Unemployment stands at a respectable 4.6 percent. Well, fine. But the other side of the ledger groans with distress: a tax code that has become hideously biased in favor of the rich; a national debt that will probably have grown 70 percent by the time this president leaves Washington; a swelling cascade of mortgage defaults; a record near-$850 billion trade deficit; oil prices that are higher than they have ever been; and a dollar so weak that for an American to buy a cup of coffee in London or Paris—or even the Yukon—becomes a venture in high finance.
And it gets worse. After almost seven years of this president, the United States is less prepared than ever to face the future.
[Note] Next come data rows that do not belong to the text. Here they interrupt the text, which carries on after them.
(* ===== verification/MailWire.v ===== *)
(** * A mail on the wire (net/smtp, net/textproto) and on the screen

    [SendMail] writes the message through the dot writer of net/textproto: a
    line feed without a carriage return gets one, a dot that begins a line is
    doubled, and a line with a dot ends the data. The receiver undoes the dots
    but not the line ends, and a mail program takes every kind of line end in a
    page for a line feed. *)
From Stdlib Require Import Ascii String.
From S2P Require Import Prelude GoTime LabelsJson GoFloat GoStrings MailHtml.

Definition cr : ascii := "013"%char.

(** ** The dot writer *)
Inductive Wstate := W_begin | W_beginLine | W_cr | W_data.

(** One byte: what is written, and the next state. *)
Definition dot_byte (st : Wstate) (c : ascii) : Text * Wstate :=
  let data (pre : Text) :=
    if decide (c = cr) then (pre ++ [c], W_cr)
    else if decide (c = nl) then (pre ++ [cr; c], W_beginLine)
    else (pre ++ [c], W_data) in
  match st with
  | W_begin | W_beginLine => data (if decide (c = "."%char) then [c] else [])
  | W_data => data []
  | W_cr => ([c], if decide (c = nl) then W_beginLine else W_data)
  end.

Fixpoint dot_write (st : Wstate) (s : Text) : Text * Wstate :=
  match s with
  | [] => ([], st)
  | c :: s' =>
      let '(out, st1) := dot_byte st c in
      let '(rest, st2) := dot_write st1 s' in (out ++ rest, st2)
  end.

Definition dot_close (st : Wstate) : Text :=
  match st with
  | W_beginLine => ["."%char; cr; nl]
  | W_cr => [nl; "."%char; cr; nl]
  | W_begin | W_data => [cr; nl; "."%char; cr; nl]
  end.

(** The data of the dialogue. *)
Definition transmitted (msg : Text) : Text :=
  let '(out, st) := dot_write W_begin msg in out ++ dot_close st.

(** ** The receiver *)
Inductive Rstate := R_line | R_dot | R_dotCR | R_data | R_cr.

(** The message up to the line with the dot; what has no such line is no message. *)
Fixpoint receive (st : Rstate) (s : Text) : option Text :=
  match s with
  | [] => None
  | c :: s' =>
      let next := if decide (c = cr) then R_cr else R_data in
      match st with
      | R_line => if decide (c = "."%char) then receive R_dot s' else (c ::.) <$> receive next s'
      | R_dot => if decide (c = cr) then receive R_dotCR s' else (c ::.) <$> receive R_data s'
      | R_dotCR => if decide (c = nl) then Some [] else (fun r => cr :: c :: r) <$> receive next s'
      | R_data => (c ::.) <$> receive next s'
      | R_cr => (c ::.) <$> receive (if decide (c = nl) then R_line else next) s'
      end
  end.

Definition received (msg : Text) : option Text := receive R_line (transmitted msg).

(** What arrives of a text, [after] the writer's state after a carriage return. *)
Fixpoint carry (after : bool) (s : Text) : Text :=
  match s with
  | [] => []
  | c :: s' =>
      if decide (c = nl) then (if after then [c] else [cr; c]) ++ carry false s'
      else c :: carry (if decide (c = cr) then negb after else false) s'
  end.

(** The line end the writer adds to an unfinished line. *)
Definition last_line (st : Wstate) : Text :=
  match st with W_beginLine => [] | W_cr => [nl] | W_begin | W_data => [cr; nl] end.

Section wire.

(** The receiver's state while the writer is in its own. *)
Definition in_step (w : Wstate) (r : Rstate) : Prop :=
  match w with
  | W_begin | W_beginLine => r = R_line
  | W_cr => r = R_cr
  | W_data => r = R_data \/ r = R_cr
  end.

Definition after_cr (w : Wstate) : bool := match w with W_cr => true | _ => false end.

Lemma receive_close w r : in_step w r -> receive r (dot_close w) = Some (last_line w).
Proof. destruct w; simpl; [intros ->..|intros [-> | ->]]; reflexivity. Qed.

Lemma dot_write_cons w c s :
  dot_write w (c :: s) =
    ((dot_byte w c).1 ++ (dot_write (dot_byte w c).2 s).1, (dot_write (dot_byte w c).2 s).2).
Proof.
  cbn [dot_write]. destruct (dot_byte w c) as [out w1]. cbn [fst snd]. by destruct (dot_write w1 s).
Qed.

(** One byte of the writer, as the receiver takes it. *)
Lemma receive_byte w r c :
  in_step w r -> exists r', in_step (dot_byte w c).2 r' /\
    forall s, receive r ((dot_byte w c).1 ++ s) =
      ((if decide (c = nl) then (if after_cr w then [c] else [cr; c]) else [c]) ++.) <$> receive r' s.
Proof.
  intros Hr.
  assert (forall r1, in_step W_data r1 -> exists r', in_step (dot_byte W_data c).2 r' /\
    forall s, receive r1 ((dot_byte W_data c).1 ++ s) =
      ((if decide (c = nl) then [cr; c] else [c]) ++.) <$> receive r' s) as Hdata.
  { intros r1 H1. unfold dot_byte. destruct (decide (c = cr)) as [->|Hcr]; [exists R_cr|].
    - split; [done|]. intros s. by destruct H1 as [-> | ->].
    - destruct (decide (c = nl)) as [->|Hnl]; [exists R_line|exists R_data].
      + split; [done|]. intros s. destruct H1 as [-> | ->]; simpl; by destruct (receive _ s).
      + split; [by left|]. intros s. destruct H1 as [-> | ->]; simpl; by rewrite ?(decide_False (P := c = cr)), ?(decide_False (P := c = nl)) by done. }
  assert (w = W_begin \/ w = W_beginLine -> exists r', in_step (dot_byte w c).2 r' /\
    forall s, receive R_line ((dot_byte w c).1 ++ s) =
      ((if decide (c = nl) then [cr; c] else [c]) ++.) <$> receive r' s) as Hline.
  { intros Hw. assert (dot_byte w c = dot_byte W_beginLine c) as -> by by destruct Hw as [-> | ->].
    unfold dot_byte. destruct (decide (c = "."%char)) as [->|Hdot].
    - exists R_data. split; [by left|]. intros s. reflexivity.
    - destruct (decide (c = cr)) as [->|Hcr]; [exists R_cr; split; [done|]; intros s; reflexivity|].
      destruct (decide (c = nl)) as [->|Hnl].
      + exists R_line. split; [done|]. intros s. simpl. by destruct (receive _ s).
      + exists R_data. split; [by left|]. intros s. simpl.
        by rewrite (decide_False (P := c = "."%char)), (decide_False (P := c = cr)) by done. }
  destruct w; simpl in Hr; subst; [by apply Hline; left|by apply Hline; right| |by apply Hdata].
  unfold dot_byte. simpl. destruct (decide (c = nl)) as [->|Hnl]; [by exists R_line|].
  destruct (decide (c = cr)) as [->|Hcr]; [exists R_cr|exists R_data].
  - split; [by right|]. intros s. reflexivity.
  - split; [by left|]. intros s. simpl.
    by rewrite ?(decide_False (P := c = nl)), ?(decide_False (P := c = cr)) by done.
Qed.

Lemma after_cr_byte w c :
  after_cr (dot_byte w c).2 =
    if decide (c = nl) then false else if decide (c = cr) then negb (after_cr w) else false.
Proof.
  destruct w; unfold dot_byte; simpl; repeat case_decide; subst; try done.
Qed.

Lemma receive_write w r s :
  in_step w r ->
  receive r ((dot_write w s).1 ++ dot_close (dot_write w s).2) =
    Some (carry (after_cr w) s ++ last_line (dot_write w s).2).
Proof.
  revert w r. induction s as [|c s IH]; intros w r Hr; [by apply receive_close|].
  rewrite dot_write_cons. cbn [fst snd]. rewrite <- app_assoc.
  destruct (receive_byte w r c Hr) as (r' & Hr' & ->). rewrite (IH _ _ Hr'), after_cr_byte.
  cbn [carry fmap option_map option_fmap]. repeat case_decide; simpl; rewrite <- ?app_assoc; try done.
Qed.

(** The receiver gets the message with the writer's line ends. *)
Theorem received_message msg : received msg = Some (carry false msg ++ last_line (dot_write W_begin msg).2).
Proof.
  unfold received, transmitted. pose proof (receive_write W_begin R_line msg eq_refl) as H.
  by destruct (dot_write W_begin msg).
Qed.

(** *** Pieces of a message *)
Lemma carry_plain a s : cr ∉ a -> nl ∉ a -> a <> [] -> forall b, carry b (a ++ s) = a ++ carry false s.
Proof.
  intros Hc Hn Ha. destruct a as [|x a]; [done|]. clear Ha.
  revert x Hc Hn. induction a as [|y a IH]; intros x Hc Hn b;
    apply not_elem_of_cons in Hc as [Hc Hc'], Hn as [Hn Hn'];
    cbn [app carry]; rewrite !(decide_False (P := x = _)) by congruence; [done|].
  f_equal. exact (IH y Hc' Hn' false).
Qed.

Lemma carry_crlf s : carry false ([cr; nl] ++ s) = [cr; nl] ++ carry false s.
Proof. reflexivity. Qed.
End wire.

(** ** Line ends in HTML *)

(** The reader of a page takes CR LF and CR for LF. *)
Fixpoint newlines (after : bool) (s : Text) : Text :=
  match s with
  | [] => []
  | c :: s' =>
      if decide (c = nl) then (if after then [] else [nl]) ++ newlines false s'
      else if decide (c = cr) then nl :: newlines true s'
      else c :: newlines false s'
  end.

Definition page_text (body : Text) : Text := newlines false body.

(** A text on its way from the message to the page, after these two states. *)
Definition lining (written read : bool) (s : Text) : Text := newlines read (carry written s).

Definition lined (s : Text) : Text := lining false false s.

(** A value that is shown: its line ends are line feeds, and it has no NUL. *)
Definition as_shown (s : Text) : Text := printable (lined s).

Section lines.
Context (w r : bool).

Lemma lining_byte c s : c <> cr -> c <> nl -> lining w r (c :: s) = c :: lined s.
Proof.
  intros Hc Hn. unfold lined, lining. cbn [carry]. rewrite !(decide_False (P := c = _)) by done.
  cbn [newlines]. by rewrite !(decide_False (P := c = _)) by done.
Qed.
End lines.

Lemma lined_static a s : cr ∉ a -> lined (a ++ s) = a ++ lined s.
Proof.
  intros Ha. induction a as [|c a IH]; [done|]. apply not_elem_of_cons in Ha as [Hc Ha].
  destruct (decide (c = nl)) as [->|Hn].
  - cbn [app]. rewrite <- IH by done. reflexivity.
  - cbn [app]. by rewrite <- IH, <- (lining_byte false false) by done.
Qed.

Lemma lining_static w r a s : cr ∉ a -> nl ∉ a -> a <> [] -> lining w r (a ++ s) = a ++ lined s.
Proof.
  intros Hc Hn Ha. destruct a as [|c a]; [done|].
  apply not_elem_of_cons in Hc as [Hc Hc'], Hn as [Hn Hn']. cbn [app].
  by rewrite lining_byte, lined_static by done.
Qed.

Lemma lining_nl w r s :
  lining w r (nl :: s) = (if w && r then [] else [nl]) ++ lined s.
Proof. destruct w, r; reflexivity. Qed.

Lemma lining_cr w r s : lining w r (cr :: s) = nl :: lining (negb w) true s.
Proof. reflexivity. Qed.

(** What follows a value begins a line of its own only by itself. *)
Lemma lining_value w r v c s :
  c <> cr -> c <> nl -> lining w r (v ++ c :: s) = lining w r v ++ c :: lined s.
Proof.
  intros Hc Hn. revert w r. induction v as [|x v IH]; intros w r.
  { cbn [app]. rewrite (lining_byte w r c s Hc Hn). by destruct w, r. }
  cbn [app]. destruct (decide (x = nl)) as [->|Hxn].
  - rewrite !lining_nl, <- app_assoc. f_equal. apply IH.
  - destruct (decide (x = cr)) as [->|Hxc].
    + rewrite !lining_cr, IH. done.
    + rewrite !lining_byte by done. unfold lined at 1. by rewrite IH.
Qed.

Lemma html_escape_byte_line c :
  c <> cr -> c <> nl ->
  bool_decide ((cr ∉ html_escape_byte c) /\ (nl ∉ html_escape_byte c) /\ html_escape_byte c <> []) = true.
Proof. by_byte c; (reflexivity || intros; congruence). Qed.

Lemma html_escape_cons c s : html_escape (c :: s) = html_escape_byte c ++ html_escape s.
Proof. reflexivity. Qed.

Lemma lining_escape w r v : lining w r (html_escape v) = html_escape (lining w r v).
Proof.
  revert w r. induction v as [|c v IH]; intros w r; [reflexivity|]. rewrite html_escape_cons.
  destruct (decide (c = nl)) as [->|Hn].
  - change (html_escape_byte nl ++ html_escape v) with (nl :: html_escape v).
    rewrite !lining_nl, html_escape_app. f_equal; [by destruct (w && r)|apply IH].
  - destruct (decide (c = cr)) as [->|Hc].
    + change (html_escape_byte cr ++ html_escape v) with (cr :: html_escape v).
      rewrite !lining_cr, html_escape_cons, IH. done.
    + pose proof (html_escape_byte_line c Hc Hn) as (H1 & H2 & H3)%bool_decide_eq_true.
      rewrite lining_static, lining_byte, html_escape_cons by done. f_equal. apply IH.
Qed.

(** A text without carriage returns arrives as it is. *)
Lemma lined_id s : cr ∉ s -> lined s = s.
Proof. intros H. pose proof (lined_static s [] H) as E. by rewrite !app_nil_r in E. Qed.

Lemma as_shown_id s : cr ∉ s -> chr 0 ∉ s -> as_shown s = s.
Proof.
  intros Hc H0. unfold as_shown. rewrite lined_id by done. clear Hc. unfold printable.
  induction s as [|c s IH]; [done|]. apply not_elem_of_cons in H0 as [Hc H0]. rewrite bind_cons, IH by done.
  destruct (byte c =? 0) eqn:E; [|done]. apply byte_is in E. congruence.
Qed.

(** ** The page of a mail *)
Section page.
Context (Sprint : float64 -> Text).

Definition lined_data (d : emailData) : emailData :=
  {| RuleName := lined (RuleName d); ed_Hostname := lined (ed_Hostname d); Expr := lined (Expr d);
     ed_Labels := (fun l => {| kv_Key := lined (kv_Key l); kv_Val := lined (kv_Val l) |}) <$> ed_Labels d;
     ed_Value := ed_Value d; StateLabel := lined (StateLabel d); ed_Time := lined (ed_Time d);
     WebURL := WebURL d |}.

Lemma lined_value v s c :
  c <> cr -> c <> nl -> lined (html_escape v ++ c :: s) = html_escape (lined v) ++ c :: lined s.
Proof. intros Hc Hn. unfold lined at 1. rewrite lining_value by done. by rewrite lining_escape. Qed.
Ltac no_cr := apply (bool_decide_unpack _); vm_compute; exact I.

Lemma lined_row v X :
  lined (html_escape v ++ row_end ++ X) = html_escape (lined v) ++ row_end ++ lined X.
Proof.
  change (row_end ++ X) with ("<"%char :: drop 1 row_end ++ X).
  rewrite lined_value by done. by rewrite lined_static by no_cr.
Qed.

Lemma lined_label l X :
  lined (tmpl_label l ++ X) =
    tmpl_label {| kv_Key := lined (kv_Key l); kv_Val := lined (kv_Val l) |} ++ lined X.
Proof.
  unfold tmpl_label. cbn [kv_Key kv_Val]. rewrite <- !app_assoc. rewrite lined_static by no_cr. do 2 f_equal.
  change (html "=" ++ html_escape (kv_Val l) ++ html "</div>" ++ X) with
    ("="%char :: html_escape (kv_Val l) ++ "<"%char :: drop 1 (html "</div>") ++ X).
  rewrite !lined_value by done. by rewrite lined_static by no_cr.
Qed.

Lemma lined_labels ls X :
  lined ((ls ≫= tmpl_label) ++ X) =
    (((fun l => {| kv_Key := lined (kv_Key l); kv_Val := lined (kv_Val l) |}) <$> ls) ≫= tmpl_label) ++ lined X.
Proof.
  induction ls as [|l ls IH]; [done|]. rewrite fmap_cons, !bind_cons, <- !app_assoc, lined_label. by rewrite IH.
Qed.

Lemma row_head_static name cell X :
  cr ∉ row_head name cell -> lined (row_head name cell ++ X) = row_head name cell ++ lined X.
Proof. apply lined_static. Qed.

(** The page of the data that arrives. *)
Lemma lined_Execute d :
  WebURL d = [] -> lined (Execute Sprint d) = Execute (fun x => lined (Sprint x)) (lined_data d).
Proof.
  intros Hu. unfold Execute. cbn [lined_data RuleName ed_Hostname Expr ed_Labels ed_Value StateLabel ed_Time WebURL].
  rewrite Hu. cbn [tmpl_link]. rewrite !app_nil_l.
  do 5 (rewrite lined_static by no_cr; f_equal).
  do 3 (rewrite row_head_static by no_cr; rewrite lined_row; do 3 f_equal).
  rewrite row_head_static by no_cr. rewrite lined_labels. do 2 f_equal.
  rewrite lined_static by no_cr. f_equal.
  do 3 (rewrite row_head_static by no_cr; rewrite lined_row; do 3 f_equal).
Qed.

Lemma label_lined ls :
  ((fun l => {| kv_Key := lined (kv_Key l); kv_Val := lined (kv_Val l) |}) <$> ls) ≫= label_tags printable =
  ls ≫= label_tags as_shown.
Proof.
  induction ls as [|l ls IH]; [done|]. rewrite fmap_cons, !bind_cons, IH. f_equal.
  unfold label_tags, as_shown. cbn [kv_Key kv_Val]. do 3 f_equal.
  change (html "=" ++ kv_Val l) with ("="%char :: kv_Val l).
  unfold lined at 3. by rewrite lining_value by done.
Qed.

(** A page ends in a line feed. *)
Lemma Execute_finished d : WebURL d = [] -> exists b, Execute Sprint d = b ++ [nl].
Proof.
  intros Hu. unfold Execute. rewrite Hu. cbn [tmpl_link]. rewrite app_nil_l, !app_assoc.
  change [nl; nl] with ([nl] ++ [nl]). rewrite app_assoc. by eexists.
Qed.

(** What is on the screen. *)
Lemma layout_lined d :
  WebURL d = [] ->
  layout (fun x => lined (Sprint x)) printable (lined_data d) = layout Sprint as_shown d.
Proof.
  intros Hu. unfold layout. cbn [lined_data RuleName ed_Hostname Expr ed_Labels ed_Value StateLabel ed_Time WebURL].
  rewrite Hu, label_lined. reflexivity.
Qed.
End page.

(** The body's last line is finished, so nothing is added to it. *)
Lemma dot_write_nl st s : (dot_write st (s ++ [nl])).2 = W_beginLine.
Proof.
  revert st. induction s as [|c s IH]; intros st; [by destruct st|]. cbn [app].
  rewrite dot_write_cons. apply IH.
Qed.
We have not been educating enough engineers and scientists, people with the skills we will need to compete with China and India. We have not been investing in the kinds of basic research that made us the technological powerhouse of the late 20th century. And although the president now understands—or so he says—that we must begin to wean ourselves from oil and coal, we have on his watch become more deeply dependent on both.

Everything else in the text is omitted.